First off, the integral you need to evaluate is $\displaystyle\int_{\gamma}\frac{dz}{z+i} = \int_0^{2\pi} \frac{2ie^{it}}{2e^{it}+i}\,dt$, given that $\gamma(t) = 2e^{it}$, $t\in[0,2\pi]$.

To integrate that, you need to make the substitution $u=2e^{it}+i\implies\,du = 2ie^{it}\,dt$ (also note that the limits of integration change as well) such that the integral becomes $\displaystyle\int_{2+i}^{2+i}\frac{du}{u} = 0$.

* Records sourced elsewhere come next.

Lemma broadcast_loop_skips (uuid4 : nat -> string) (now : nat -> datetime)
    (message : Message.t) (exclude : gset string) (ids : list string)
    (sent_count : nat) (bus : MessageBus.t) :
  let out :=
    MessageBus.broadcast_loop uuid4 now message exclude ids sent_count bus in
  let eligible :=
    filter (fun a => (a ∉ exclude) /\ a <> Message.sender message) ids in
  (forall r, r ∈ exclude \/ r = Message.sender message ->
             MessageBus.queues_of r out.2 = MessageBus.queues_of r bus)
  /\ (forall r, r ∉ ids ->
                MessageBus.queues_of r out.2 = MessageBus.queues_of r bus)
  /\ (sent_count <= out.1 <= sent_count + length eligible)%nat
  /\ (MessageBus.running bus = false -> out.1 = sent_count)
  /\ MessageBus.messages_sent (MessageBus.stats out.2)
     = MessageBus.messages_sent (MessageBus.stats bus)
       + Z.of_nat (out.1 - sent_count).
Proof.
  revert sent_count bus.
  induction ids as [|a ids IH]; intros n bus; cbn zeta.
  { simpl. repeat split; try done; lia. }
  cbn [MessageBus.broadcast_loop]. rewrite filter_cons.
  destruct (decide ((a ∉ exclude) /\ a <> Message.sender message)) as [He|He].
  - rewrite (bool_decide_eq_true_2 (a ∉ exclude)) by tauto.
    rewrite (proj2 (String.eqb_neq _ _)) by tauto. cbn [negb andb].
    set (copy := MessageBus.broadcast_msg uuid4 now _ message a).
    set (bus1 := MessageBus.with_constructed _ bus).
    destruct (send_message_result copy bus1) as [_ Hq].
    pose proof (send_message_frame copy bus1) as (_&_&_&_&Hrun&_).
    pose proof (send_message_counts copy bus1) as [Hcount Hoff].
    cbn zeta in Hq, Hrun, Hcount, Hoff.
    destruct (MessageBus.send_message copy bus1) as [sent bus2].
    cbn [fst snd] in *.
    specialize (IH (if sent then S n else n) bus2). cbn zeta in IH.
    destruct IH as (IH1 & IH2 & IH3 & IH4 & IH5).
    split; [|split; [|split; [|split]]].
    + intros r Hr. rewrite IH1, Hq by done.
      rewrite (bool_decide_eq_false_2 (Message.recipient copy = r)); [|simpl; intros ->; tauto].
      by rewrite andb_false_r.
    + intros r Hr. apply not_elem_of_cons in Hr as [Hra Hr].
      rewrite IH2, Hq by done.
      rewrite (bool_decide_eq_false_2 (Message.recipient copy = r)) by (simpl; congruence).
      by rewrite andb_false_r.
    + cbn [length]. destruct sent; lia.
    + intros Hoffb. rewrite IH4 by (by rewrite Hrun).
      by rewrite (Hoff Hoffb).
    + rewrite IH5, Hcount.
      change (MessageBus.stats bus1) with (MessageBus.stats bus).
      destruct sent; lia.
  - assert (Hskip : bool_decide (a ∉ exclude)
                    && negb (String.eqb a (Message.sender message)) = false).
    { apply not_and_l in He as [He|He].
      - by rewrite bool_decide_eq_false_2.
      - apply dec_stable in He. subst a. rewrite String.eqb_refl.
        apply andb_false_r. }
    rewrite Hskip. specialize (IH n bus). cbn zeta in IH.
    destruct IH as (IH1 & IH2 & IH3 & IH4 & IH5).
    split; [done|]. split; [|done].
    intros r Hr. apply not_elem_of_cons in Hr as [_ Hr]. by apply IH2.
Qed.
(** * don-highlights: text index, highlight renderer and cursor

    A shallow embedding of [src/TextContent.js], [src/HighlightRenderer.js]
    and [src/Cursor.js], and the properties of the specification that are
    stated about them; then of [Finder.getAt_], [TextFinder.next] and
    [createHighlighter], which use them, with further properties of all of
    these.

    - JavaScript numbers that hold offsets and indices are integers ([Z]).
    - A JavaScript string is the list of its code units.
    - Objects that the code shares and mutates (the marker descriptors) live
      in a store and are named by reference.
    - A [throw] ends a call; the state is the one reached when it fired. *)

From stdpp Require Import base option list strings pretty gmap.
From Stdlib Require Import ZArith Ascii Lia.

Set Warnings "-register-all".
Local Open Scope Z_scope.

(** ** JavaScript values *)

Abbreviation jsstring := (list ascii).

(** What a call can end with: [new Error(message)] or the [TypeError] of a
    property read on [undefined] or [null]. *)
Inductive exn : Type :=
| JsError (message : string)
| JsTypeError.

Inductive completion (A : Type) : Type :=
| Normal (value : A)
| Throw (e : exn).
Arguments Normal {A} value.
Arguments Throw {A} e.

(** [s.length] *)
Definition jslength (s : jsstring) : Z := Z.of_nat (length s).

(** [s.substr(start, len)] and [s.substr(start)], for [0 <= start]. *)
Definition js_substr (s : jsstring) (start len : Z) : jsstring :=
  take (Z.to_nat len) (drop (Z.to_nat start) s).

Definition js_substr_from (s : jsstring) (start : Z) : jsstring :=
  drop (Z.to_nat start) s.

(** [arr[i]]: [undefined] out of range. *)
Definition array_get {A : Type} (arr : list A) (i : Z) : option A :=
  if i <? 0 then None else arr !! Z.to_nat i.

(** [arr.splice(i, 0, x)], for [0 <= i]: beyond the end the element is
    appended. *)
Definition splice_insert {A : Type} (arr : list A) (i : Z) (x : A) : list A :=
  take (Z.to_nat i) arr ++ x :: drop (Z.to_nat i) arr.

(** ** Calls that read and write a state and may throw *)

Section StateExn.
Context {St : Type}.

Definition M (A : Type) : Type := St -> completion A * St.

Definition ret {A : Type} (a : A) : M A := fun s => (Normal a, s).

Definition bind {A B : Type} (c : M A) (k : A -> M B) : M B :=
  fun s => match c s with
           | (Normal a, s') => k a s'
           | (Throw e, s') => (Throw e, s')
           end.

Definition throw {A : Type} (e : exn) : M A := fun s => (Throw e, s).

Definition gets {A : Type} (f : St -> A) : M A := fun s => (Normal (f s), s).

Definition modify (f : St -> St) : M unit := fun s => (Normal tt, f s).

(** A read that gave [undefined] or [null], followed by a property access. *)
Definition defined {A : Type} (o : option A) : M A :=
  match o with
  | Some a => ret a
  | None => throw JsTypeError
  end.

(** A call that only reads the state. *)
Definition pure_call {A : Type} (f : St -> completion A) : M A :=
  fun s => (f s, s).
End StateExn.

Notation "'let!' x ':=' c 'in' k" := (bind c (fun x => k))
  (at level 10, x name, c at level 100, k at level 200).
Notation "'do' c 'then' k" := (bind c (fun _ => k))
  (at level 10, c at level 100, k at level 200).

(** ** The document tree *)

Module Dom.

(** A text node: its identity and its [nodeValue].  No code of the repository
    assigns to [nodeValue]; a text node is replaced, never edited. *)
Record TextNode : Type := mkText { nid : nat; nodeValue : jsstring }.

(** [nodeType === 3] is [Text]; [dhHighlight] is [dataset.dhHighlight === 'true']. *)
Inductive Node : Type :=
| Text (t : TextNode)
| Element (eid : nat) (tagName : string) (dhHighlight : bool) (childNodes : list Node).

Definition node_id (n : Node) : nat :=
  match n with
  | Text t => nid t
  | Element i _ _ _ => i
  end.

(** Identities of a subtree, in document order. *)
Fixpoint ids (n : Node) : list nat :=
  match n with
  | Text t => [nid t]
  | Element i _ _ ch => i :: concat (map ids ch)
  end.

(** Text nodes of a subtree, in document order. *)
Fixpoint text_nodes (n : Node) : list TextNode :=
  match n with
  | Text t => [t]
  | Element _ _ _ ch => concat (map text_nodes ch)
  end.

(** [node.textContent] *)
Definition textContent (n : Node) : jsstring :=
  concat (map nodeValue (text_nodes n)).

(** The one edit every mutation of the tree comes down to: find the first
    node, in document order, that has a child with identity [ref], and put
    [g child] in the place of that child.  [None]: no node has such a child
    ([ref.parentNode] is [null]).  [replace_in] looks through a list of
    children, [inside] being the search below one of them. *)
Definition replace_in (inside : Node -> option Node) (ref : nat) (g : Node -> list Node)
  : list Node -> option (list Node) :=
  fix go (l : list Node) : option (list Node) :=
    match l with
    | [] => None
    | c :: r =>
        if Nat.eqb (node_id c) ref then Some (g c ++ r)
        else match inside c with
             | Some c' => Some (c' :: r)
             | None => match go r with
                       | Some r' => Some (c :: r')
                       | None => None
                       end
             end
    end.

Fixpoint replace_child (ref : nat) (g : Node -> list Node) (n : Node) : option Node :=
  match n with
  | Text _ => None
  | Element i tag hl ch =>
      match replace_in (replace_child ref g) ref g ch with
      | Some ch' => Some (Element i tag hl ch')
      | None => None
      end
  end.

(** [parent.insertBefore(node, ref)] with [parent = ref.parentNode]. *)
Definition insert_before (node : Node) (ref : nat) (root : Node) : option Node :=
  replace_child ref (fun c => [node; c]) root.

(** [parent.insertBefore(node, ref.nextSibling)] with [parent = ref.parentNode]. *)
Definition insert_after (node : Node) (ref : nat) (root : Node) : option Node :=
  replace_child ref (fun c => [c; node]) root.

(** [old.parentNode.removeChild(old)] *)
Definition remove_child (old : nat) (root : Node) : option Node :=
  replace_child old (fun _ => []) root.

(** [parent.appendChild(node)] for a [node] that is in no tree. *)
Definition append_to (parent : nat) (node : Node) (root : Node) : option Node :=
  replace_child parent
    (fun p => match p with
              | Element i tag hl ch => [Element i tag hl (ch ++ [node])]
              | Text _ => [p]
              end) root.

(** The first node with identity [i], in document order. *)
Definition find_in (inside : Node -> option Node) : list Node -> option Node :=
  fix go (l : list Node) : option Node :=
    match l with
    | [] => None
    | c :: r => match inside c with
                | Some x => Some x
                | None => go r
                end
    end.

Fixpoint find_node (i : nat) (n : Node) : option Node :=
  if Nat.eqb (node_id n) i then Some n
  else match n with
       | Text _ => None
       | Element _ _ _ ch => find_in (find_node i) ch
       end.

(** Identities of a list of subtrees, in document order. *)
Definition ids_of (l : list Node) : list nat := concat (map ids l).

(** Where a node sits in a tree: at the root, or below a child of the
    root that has siblings before and after it. *)
Inductive Path : Type :=
| Here
| Below (eid : nat) (tagName : string) (dhHighlight : bool)
    (before : list Node) (inner : Path) (after : list Node).

(** The tree with [n] at the place that [p] names. *)
Fixpoint plug (p : Path) (n : Node) : Node :=
  match p with
  | Here => n
  | Below i tag hl before inner after =>
      Element i tag hl (before ++ plug inner n :: after)
  end.

(** Identities of the nodes around the place that [p] names. *)
Fixpoint path_ids (p : Path) : list nat :=
  match p with
  | Here => []
  | Below i _ _ before inner after =>
      i :: ids_of before ++ path_ids inner ++ ids_of after
  end.

(** Text nodes before and after the place that [p] names, in document order. *)
Fixpoint texts_before (p : Path) : list TextNode :=
  match p with
  | Here => []
  | Below _ _ _ before inner _ => concat (map text_nodes before) ++ texts_before inner
  end.

Fixpoint texts_after (p : Path) : list TextNode :=
  match p with
  | Here => []
  | Below _ _ _ _ inner after => texts_after inner ++ concat (map text_nodes after)
  end.

(** Identities are unique in the tree and below the counter that new nodes
    take theirs from. *)
Definition tree_ok (fresh : nat) (root : Node) : Prop :=
  NoDup (ids root) /\ Forall (fun i => (i < fresh)%nat) (ids root).

(** [node.parentNode] is not [null], for the node with identity [i]. *)
Definition parented (i : nat) (root : Node) : Prop :=
  is_Some (replace_child i (fun c => [c]) root).

End Dom.

(** ** TextContent.js *)

Module TextContent.
Import Dom.

(** [Marker = {| node: Node, offset: number |}].  Only text nodes are ever
    stored: [_visit] records a node under [nodeType === 3] and [truncate]
    stores the results of [document.createTextNode]. *)
Record Marker : Type := mkMarker { node : TextNode; offset : Z }.

(** The object of class [TextContent], with what it reaches: the marker
    objects (shared with range descriptors, hence a store of them, named by
    reference), the tree under [root], the counter that
    [document.createTextNode] and [document.createElement] draw fresh
    identities from, and [process.env.NODE_ENV]. *)
Record State : Type := mkState {
  root : Node;
  text : jsstring;
  markers : list nat;
  store : list Marker;
  next_id : nat;
  node_env : string;
}.

Definition IGNORE_TAGNAMES : gset string :=
  {[ "HTML"; "HEAD"; "META"; "SCRIPT"; "STYLE"; "CANVAS"; "IFRAME"; "SVG";
     "AUDIO"; "VIDEO" ]}%string.

(** [this.markers[i]], through the reference. *)
Definition marker_at (s : State) (i : Z) : option Marker :=
  r ← array_get (markers s) i; store s !! r.

(** The [while (min < max)] loop of [indexOf].  An iteration shrinks
    [max - min], so [max - min] iterations are all it can take; see
    [indexOf_loop_unfold]. *)
Fixpoint indexOf_loop (fuel : nat) (s : State) (offset' : Z) (min max : Z)
  : completion Z :=
  match fuel with
  | O => Normal min
  | S fuel' =>
      if min <? max then
        let mid := (min + max) / 2 in
        match marker_at s mid with
        | None => Throw JsTypeError
        | Some m =>
            if offset m <? offset' then indexOf_loop fuel' s offset' (mid + 1) max
            else indexOf_loop fuel' s offset' min mid
        end
      else Normal min
  end.

Definition indexOf_while (s : State) (offset' : Z) (min max : Z) : completion Z :=
  indexOf_loop (Z.to_nat (max - min)) s offset' min max.

Definition indexOf (s : State) (offset' : Z) : completion Z :=
  let min := 0 in
  let max := Z.of_nat (length (markers s)) - 1 in
  match indexOf_while s offset' min max with
  | Throw e => Throw e
  | Normal min =>
      match marker_at s min with
      | None => Throw JsTypeError
      | Some m =>
          if offset m <=? offset' then Normal min
          else if min =? 0 then Throw (JsError "Invalid offset of text content state")
          else Normal (min - 1)
      end
  end.

(** [new TextContent(root)] and [dispose()] *)
Definition constructor (root' : Node) (next_id' : nat) (node_env' : string) : State :=
  {| root := root'; text := []; markers := []; store := [];
     next_id := next_id'; node_env := node_env' |}.

Definition dispose (s : State) : State :=
  {| root := root s; text := []; markers := []; store := store s;
     next_id := next_id s; node_env := node_env s |}.

Definition development (s : State) : bool :=
  String.eqb (node_env s) "development".

(** State updates the methods are made of. *)
Definition set_root (r : Node) (s : State) : State :=
  {| root := r; text := text s; markers := markers s; store := store s;
     next_id := next_id s; node_env := node_env s |}.

Definition set_text (t : jsstring) (s : State) : State :=
  {| root := root s; text := t; markers := markers s; store := store s;
     next_id := next_id s; node_env := node_env s |}.

Definition set_markers (l : list nat) (s : State) : State :=
  {| root := root s; text := text s; markers := l; store := store s;
     next_id := next_id s; node_env := node_env s |}.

The other integral is computed in a similar fashion.

I hope this helps!

our prof said there is no u sub for complex analysis because every closed path would be zero when that isn't always the case.

 

[Dustinsfl]

Is this valid:

$\int_0^{2\pi}\frac{dz}{z^2+1} = \left[\tan^{-1}(z)\right|_0^{2\pi}=0$

 

[Also sprach Zarathustra]

Is this valid:

$\int_0^{2\pi}\frac{dz}{z^2+1} = \left[\tan^{-1}(z)\right|_0^{2\pi}=0$

In real analysis, above integral equals $\arctan(2\pi)$ (the area most exist, can't be $0$)

 

[Dustinsfl]

In real analysis, above integral equals $\arctan(2\pi)$ (the area most exist, can't be $0$)

This is a line integral in complex analysis and I know the answer to this integral is 0.
The question is how to show it without using Cauchy Integral Formula or Residue Theory.

 

[Prove It]

our prof said there is no u sub for complex analysis because every closed path would be zero when that isn't always the case.

Once the function is in terms of real variables (in this case t), i can be treated as a constant and u substitutions are then valid...

 

[Dustinsfl]

Once the function is in terms of real variables (in this case t), i can be treated as a constant and u substitutions are then valid...

I think I understand what my professor means. If we substitute,

$\int_{\gamma}\frac{1}{z}dz = \int_0^{2\pi}\frac{ie^{it}}{e^{it}}dt$

The numerator is the derivative of the denominator so substitutions is viable here as well.

$\int_1^1\frac{du}{u}=0\neq 2\pi i$.

Also, $\int_0^{2\pi}\frac{dz}{z+i} = 2\pi i$ by Cauchy's Integral Formula. However, the intend is not to use that. So how can you make a substitution that says the integral is 0 when we know that is simply not true.

---------- Post added at 10:58 AM ---------- Previous post was at 10:06 AM ----------

Here is what I am thinking now.

$\displaystyle\int_0^{2\pi}\frac{dz}{z+i} = \int_0^{2\pi}\frac{dz}{x+i(y+1)}$

Let $w=y+1$. Then
$\displaystyle\int_0^{2\pi}\frac{dz}{x+iw} =\int_0^{2\pi}\frac{dz}{z_0}$

Could this work?

 

[Opalg]

If we substitute,

$\int_{\gamma}\frac{1}{z}dz = \int_0^{2\pi}\frac{ie^{it}}{e^{it}}dt$

If you then cancel $e^{it}$ top and bottom in that fraction, you get $\int_{\gamma}\frac{1}{z}dz = \int_0^{2\pi}\frac{ie^{it}}{e^{it}}dt = \int_0^{2\pi}i\,dt = \bigl[it\bigr]_0^{2\pi} = 2\pi i,$ as required.

 

[Dustinsfl]

If you then cancel $e^{it}$ top and bottom in that fraction, you get $\int_{\gamma}\frac{1}{z}dz = \int_0^{2\pi}\frac{ie^{it}}{e^{it}}dt = \int_0^{2\pi}i\,dt = \bigl[it\bigr]_0^{2\pi} = 2\pi i,$ as required.

I understand that. That wasn't the point of that example.